2) file and picture feature extraction

(1) Hessian Hessen matrix builds;

(2) metric space generates;

(3) unique point and precise positioning feature point is tentatively determined;

(4) selected characteristic point principal direction is determined;

(5) structural attitude point describes operator;

(6) generating feature value string;

3) comparison of file and picture eigenwert

(1) Documents Similarity calculates;

(2) optimization of alignment algorithm.

Further, the pre-service of described file and picture is: carry out pre-service to coloured image, comprises the convergent-divergent of image, gray processing, luminance proportion, noise filtering, makes it size, pacing items that colourity, contrast meet document recognition.

Because the image of the camera-shooting and recording device collection of E-government Platform belongs to high-resolution image.If directly bring the original image as feature extraction, the feature point number of image zooming-out may be caused more than 1000, this is little to the precision raising effect identified by making the time of Doctype identification greatly increase.For improving the speed of feature extraction, be necessary to carry out convergent-divergent process to original image.

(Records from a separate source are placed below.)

Record world : Type := mkWorld {
  zk : ZooKeeper;
  heap : gmap nat Pending;
  next : nat;
  requests : gset nat;
  watches : gset nat;
  busy : worker;
  closing : option closer;
  calls : list call
}.

Definition start : world := mkWorld ZooKeeper_new ∅ 0 ∅ ∅ Idle None [].

Abbreviation M := (XT world exn).

Definition get {A} (f : ZooKeeper -> A) : M A := gets (fun w => f (zk w)).
Definition put (f : ZooKeeper -> ZooKeeper) : M unit :=
  modify (fun w => mkWorld (f (zk w)) (heap w) (next w) (requests w) (watches w) (busy w) (closing w) (calls w)).
Definition set_heap (h : gmap nat Pending) : M unit :=
  modify (fun w => mkWorld (zk w) h (next w) (requests w) (watches w) (busy w) (closing w) (calls w)).
Definition set_library (r a : gset nat) : M unit :=
  modify (fun w => mkWorld (zk w) (heap w) (next w) r a (busy w) (closing w) (calls w)).
Definition set_busy (b : worker) : M unit :=
  modify (fun w => mkWorld (zk w) (heap w) (next w) (requests w) (watches w) b (closing w) (calls w)).
Definition set_closing (c : option closer) : M unit :=
  modify (fun w => mkWorld (zk w) (heap w) (next w) (requests w) (watches w) (busy w) c (calls w)).
Definition calls_ (c : call) : M unit :=
  modify (fun w => mkWorld (zk w) (heap w) (next w) (requests w) (watches w) (busy w) (closing w) (calls w ++ [c])).
Definition assert_ (b : bool) : M unit := if b then ret tt else throw assertion_failed.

Submit to the mode of document different because user puts, the situation of surrounding environment illumination is different, and also may occur the phenomenon that paper is curling, the image of the camera-shooting and recording device collection of E-government Platform there will be the situation that intensity of illumination is unbalanced, entire image brightness differs.Brightness of image equalization algorithm will process accordingly for these situations.

Further, described file and picture feature extraction selects SURF as feature extraction algorithm, and described SURF extraction algorithm adopts the feature of Scale invariant.

Feature extraction algorithm has a variety of, for this applied environment of document classification identification, this method has tried out SURF and SIFT algorithm, these two kinds of method comparison are similar, and SIFT method comparison is stablized, and detect unique point more, but complexity is higher, and SURF wants computing simple, efficiency is high, and operation time is shorter.Because E-government Platform is very high to requirement of real-time, so select SURF as the main algorithm of feature extraction.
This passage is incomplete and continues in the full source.